”I find this insulting and affecting my dignity. I can speak wherever I want to and I didn’t come here as ‘your woman’. We are not your women. We come as citizens of this country. We are equals.”
This is not how the leader of the Congress of Traditional Leaders of South Africa (Contralesa), Inkosi Mwelo Nonkonyana, is used to being addressed by his rural subjects. But Gender Equality Commission chairperson Nomboniso Gasa was taking no prisoners.
Nonkonyana and Gasa faced off at hearings of Parliament’s justice committee on the controversial Traditional Courts Bill, which will give traditional leaders sweeping powers over 22-million rural South Africans.
The Contralesa general secretary had clearly not bargained for the barrage of opposition, mainly led by women, to the proposed law. ”Those in authority and who hold power must treat us with respect. I will absolutely not go to your court! I will not support this Bill,” Gasa shouted.
The Bill proposes to give traditional courts powers to sentence offenders to forced labour and to strip people of their customary entitlements to land, water and community membership. It also gives the findings of traditional courts the same weight as those of magistrate’s courts.
According to civil-society activists the Bill entrenches the geographical jurisdiction of traditional courts, often according to the boundaries drawn by the apartheid authorities.
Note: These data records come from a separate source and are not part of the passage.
(* ===== verification/OlcSystem.v ===== *)
(** Threads that use one index with optimistic lock coupling, their interleaved
    steps and the history of their calls; and the atomic index such a history is
    held against. *)

From ITree Require Import ITree.
From S2P Require Import Prelude Words Threads ArtKey KeyPrefix Simd InodeBase Heap Stats Leaf Inode Tree Db DbMap DbTrace.
From S2P Require Import OptimisticLock OlcState Olc OlcIter.

(** ** The calls *)

Definition map_outcome {A B} (f : A → B) (o : outcome A) : outcome B :=
  match o with Value a => Value (f a) | Thrown e => Thrown e end.

Section calls.
Context `{Target}.

(** [src/olc_art.hpp:192-201] get *)
Definition olc_get (search_key : key_arg) : prog (option (list Z)) := get_internal (art_key_of search_key).

(** [src/olc_art.hpp:206-231] insert *)
Definition olc_insert (insert_key : key_arg) (v : list Z) : prog (outcome bool) :=
  insert_internal (art_key_of insert_key) v.

(** [src/olc_art.hpp:233-245] remove *)
Definition olc_remove (search_key : key_arg) : prog (outcome bool) := remove_internal (art_key_of search_key).

(** What a thread runs for a call.  [clear] is only allowed while a single thread
    uses the index (below). *)
Definition program (o : op) : option (prog (outcome answer)) :=
  match o with
  | OpGet k => Some (ITree.map (λ r, Value (Found r)) (olc_get k))
  | OpInsert k v => Some (ITree.map (map_outcome Bool) (olc_insert k v))
  | OpRemove k => Some (ITree.map (map_outcome Bool) (olc_remove k))
  | OpEmpty => Some (ITree.map (λ b, Value (Bool b)) olc_empty)
  | OpClear => None
  end.

(** A key and its value. *)
Definition binding := (list Z * list Z)%type.

(** A scan of an index over [std::uint64_t] keys. *)
Inductive scan_request :=
  | ScanAll (fwd : bool)
  | ScanFrom (from_key : Z) (fwd : bool)
  | ScanRange (from_key to_key : Z).

(** The caller's function keeps what it was shown, and asks for the scan to end as
    it likes. *)
Definition collect (stops : list binding → bool) (key value : list Z) (shown : list binding) : bool * list binding :=
  let shown := shown ++ [(key, value)] in (stops shown, shown).

Definition scan_program (s : scan_request) (stops : list binding → bool) : prog (list binding) :=
  match s with
  | ScanAll fwd => scan true (collect stops) fwd []
  | ScanFrom from_key fwd => scan_from true (collect stops) (IntKey from_key) fwd []
  | ScanRange from_key to_key => scan_range true (collect stops) (IntKey from_key) (IntKey to_key) []
  end.
End calls.

(** ** The concurrent index *)

Inductive thread :=
  | Idle
  | Busy (o : op) (t : prog (outcome answer))
  | Scans (s : scan_request) (t : prog (list binding)).

(** What can be seen of a call: that it was made, and what it gave. *)
Inductive label :=
  | Invoked (o : op)
  | Returned (r : outcome answer)
  | ScanInvoked (s : scan_request)
  | Scanned (shown : list binding).

(** The index with its counters, the threads that use it, and the history, its
    latest event first. *)
Record config := Config {
  mem : shared;
  counters : stats;
  olc_threads : list thread;
  history : list (nat * label);
}.

(** A thread calls, makes one step, with the answer of the allocator should the
    step allocate, or returns. *)
Inductive move :=
  | Invoke (o : op)
  | InvokeScan (s : scan_request) (stops : list binding → bool)
  | Step (available : bool)
  | Return.

Definition is_clear (m : move) : bool := match m with Invoke OpClear => true | _ => false end.

Definition thread_step `{Target} (m : move) (t : thread) (s : shared) : option (thread * shared * list label) :=
  match m, t with
  | Invoke o, Idle => p ← program o; Some (Busy o p, s, [Invoked o])
  | Step available, Busy o p =>
      match observe p with
      | RetF _ => None
      | TauF p' => Some (Busy o p', s, [])
      | VisF e k => r ← perform available e s; let '(x, s') := r in Some (Busy o (k x), s', [])
      end
  | Return, Busy o p =>
      match observe p with
      | RetF r => Some (Idle, s, [Returned r])
      | _ => None
      end
  | InvokeScan s' stops, Idle => Some (Scans s' (scan_program s' stops), s, [ScanInvoked s'])
  | Step available, Scans s' p =>
      match observe p with
      | RetF _ => None
      | TauF p' => Some (Scans s' p', s, [])
      | VisF e k => r ← perform available e s; let '(x, s1) := r in Some (Scans s' (k x), s1, [])
      end
  | Return, Scans s' p =>
      match observe p with
      | RetF shown => Some (Idle, s, [Scanned shown])
      | _ => None
      end
  | _, _ => None
  end.

(** What a step of a program does to the counters. *)
Definition counted {X} (e : access X) : stats → stats := match e with Count u => count_one u | _ => id end.
Definition next_counted {R} (p : prog R) : stats → stats := match observe p with VisF e _ => counted e | _ => id end.

Definition thread_counted (m : move) (t : thread) : stats → stats :=
  match m, t with
  | Step _, Busy _ p => next_counted p
  | Step _, Scans _ p => next_counted p
  | _, _ => id
  end.

(** ** A thread alone *)

(** Where a program ends that no other thread disturbs, in fewer than [fuel]
    steps. *)
Fixpoint alone `{Target} {R} (fuel : nat) (p : prog R) (s : shared) (q : stats) : option (R * shared * stats) :=
  match fuel with
  | O => None
  | S fuel =>
      match observe p with
      | RetF r => Some (r, s, q)
      | TauF p => alone fuel p s q
      | VisF e k => r ← perform true e s; alone fuel (k r.1) r.2 (counted e q)
      end
  end.

(** No path has more nodes than the memory; and a node takes at most four steps. *)
Definition clear_fuel (s : shared) : nat := size (nodes s).
Definition clear_steps (s : shared) : nat := 10 + 5 * size (nodes s).

Definition is_idle (t : thread) : bool := match t with Idle => true | _ => false end.

(** [clear] is called when no other thread is in a call, and none calls before it
    returns. *)
Definition clear_step `{Target} (i : nat) (c : config) : option config :=
  if forallb is_idle (olc_threads c) then
    r ← alone (clear_steps (mem c)) (olc_clear (clear_fuel (mem c))) (mem c) (counters c);
    Some (Config r.1.2 r.2 (olc_threads c) ((i, Returned (Value Done)) :: (i, Invoked OpClear) :: history c))
  else None.

(** ** Threads together *)

Definition olc_step `{Target} (e : nat * move) (c : config) : option config :=
  t ← olc_threads c !! e.1;
  if is_clear e.2 then clear_step e.1 c else
  r ← thread_step e.2 t (mem c);
  let '(t', s', ls) := r in
  Some (Config s' (thread_counted e.2 t (counters c)) (<[e.1 := t']> (olc_threads c)) (((λ l, (e.1, l)) <$> ls) ++ history c)).

Definition olc_initial (n : nat) : config := Config new_olc_db no_stats (replicate n Idle) [].

(** ** The atomic index *)

Inductive call_state :=
  | NoCall
  | Pending (o : op)
  | Answered (r : outcome answer)
  | Scanning (s : scan_request) (shown : list binding).

Record atomic_config := AtomicConfig {
  bindings : gmap (list Z) (list Z);
  calls : list call_state;
  atomic_history : list (nat * label);
}.

Inductive atomic_move :=
  | AInvoke (o : op)
  | ATakeEffect
  | AThrow (e : exn)
  | AReturn
  | AScan (s : scan_request)
  | AShow (key : list Z)
  | AScanned.

Definition may_throw (o : op) : bool := match o with OpInsert _ _ | OpRemove _ => true | _ => false end.

(** The keys that a scan shows: those before the end of its range. *)
Definition scan_wants (s : scan_request) (key : list Z) : bool :=
  match s with
  | ScanRange from_key to_key =>
      let to_ := key_bytes (IntKey to_key) in
      match lex (key_bytes (IntKey from_key)) to_, lex key to_ with Lt, Lt | Gt, Gt => true | _, _ => false end
  | _ => true
  end.

(** A pending call takes effect at once, as the operation on a finite map, or
    throws and has none.  A scan shows bindings one by one, each at a moment when
    it is there. *)
Definition call_step (m : atomic_move) (c : call_state) (b : gmap (list Z) (list Z))
    : option (call_state * gmap (list Z) (list Z) * list label) :=
  match m, c with
  | AInvoke o, NoCall => Some (Pending o, b, [Invoked o])
  | ATakeEffect, Pending o => Some (Answered (Value (spec_op o b).1), (spec_op o b).2, [])
  | AThrow e, Pending o => if may_throw o then Some (Answered (Thrown e), b, []) else None
  | AReturn, Answered r => Some (NoCall, b, [Returned r])
  | AScan s, NoCall => Some (Scanning s [], b, [ScanInvoked s])
  | AShow key, Scanning s shown =>
      value ← b !! key;
      if scan_wants s key then Some (Scanning s (shown ++ [(key, value)]), b, []) else None
  | AScanned, Scanning s shown => Some (NoCall, b, [Scanned shown])
  | _, _ => None
  end.

Definition atomic_step (e : nat * atomic_move) (a : atomic_config) : option atomic_config :=
  c ← calls a !! e.1;
  r ← call_step e.2 c (bindings a);
  let '(c', b', ls) := r in
  Some (AtomicConfig b' (<[e.1 := c']> (calls a)) (((λ l, (e.1, l)) <$> ls) ++ atomic_history a)).

Definition atomic_initial (n : nat) : atomic_config := AtomicConfig ∅ (replicate n NoCall) [].

(** The history could be that of an index whose every call takes effect at one
    moment between its invocation and its return, and whose scans show what is
    there when they show it. *)
Definition linearizable (n : nat) (h : list (nat * label)) : Prop :=
  ∃ es a, run atomic_step es (atomic_initial n) = Some a ∧ atomic_history a = h.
The activists’ main concern is that the new law will make all rural people into tribal subjects and give chiefs the power to interpret and enforce customary law. The trigger for the legislation is the repeal of the Black Administration Act (BAA), which has regulated traditional courts since 1927.
This week’s two-day hearings made it clear the new Bill was aired with the amakhosi but not with rural communities, despite the justice department’s assurance that the legislation and its policy framework are the ”outcome of extensive research and consultation”.
The department said eight workshops were held on the Bill with traditional leaders in the various provinces. But speaker after speaker attacked the lack of consultation and the effect the legislation will have on rural women.
ANC MP Lydia Ngwenya told the committee: ”In our culture women don’t go to these courts and when one does go she sits in isolation with her head down to show respect. How can women go to these courts — particularly if we’re not involved with the drafting? Go back and consult the women … hear their voices.”
The justice department’s advocate, JB Skosana, said the Bill will ”revive social cohesion and move away from traditional courts — its view is to promote peace and harmony in the community and seek to promote restorative justice”.
Skosana’s view was rejected by Cosatu, which called for the Bill to be scrapped, as well as by the Legal Resources Centre, the Gender Commission, the Women’s Legal Centre and the Rural Women’s Group .
”I am absolutely shocked and depressed that the democratic government we fought for can introduce this Bill,” said headmaster Monoko Moshitoa from Rakgwadi, Limpopo. ”It will have a devastating effect on power relations in rural areas.”
Moshitoa said section 10 of the Bill took South Africa ”straight back to the system of forced labour in the chief’s fields that we fought so hard to end during the rural rebellions in the 1980s”.
It empowered ”autocratic chiefs” to summon those who resisted this abuse of power to their courts, to fine them and to strip them of their customary rights. Speaking on behalf of ”rural people [who] have fought so hard for equal citizenship in a democratic South Africa”, he pleaded for the Bill to be withdrawn.
Said Charlotte Mokgosi from Makgobistad in the Mafikeng district: ”This Bill came as a real surprise to us.
We’ve never heard about it before. It comes across as a real shame to the progress we thought we’ve made as South Africans.”
Patrick Mashego from the Letebejane Village in Limpopo told the committee: ”You may say that not all chiefs are bad. That is true, but only bad chiefs need laws like this.”
Justice committee chairperson Yunus Carrim said the committee will not be able to meet the legislative deadline of the end of June, forcing Parliament to extend the BAA for another year.
He proposed setting up a committee with three representatives each from the amakhosi and civil society to find consensus on how to proceed. Nonkonyana objected. ”Nothing will stop this Bill from being passed this year,” he said. ”It’s long overdue.”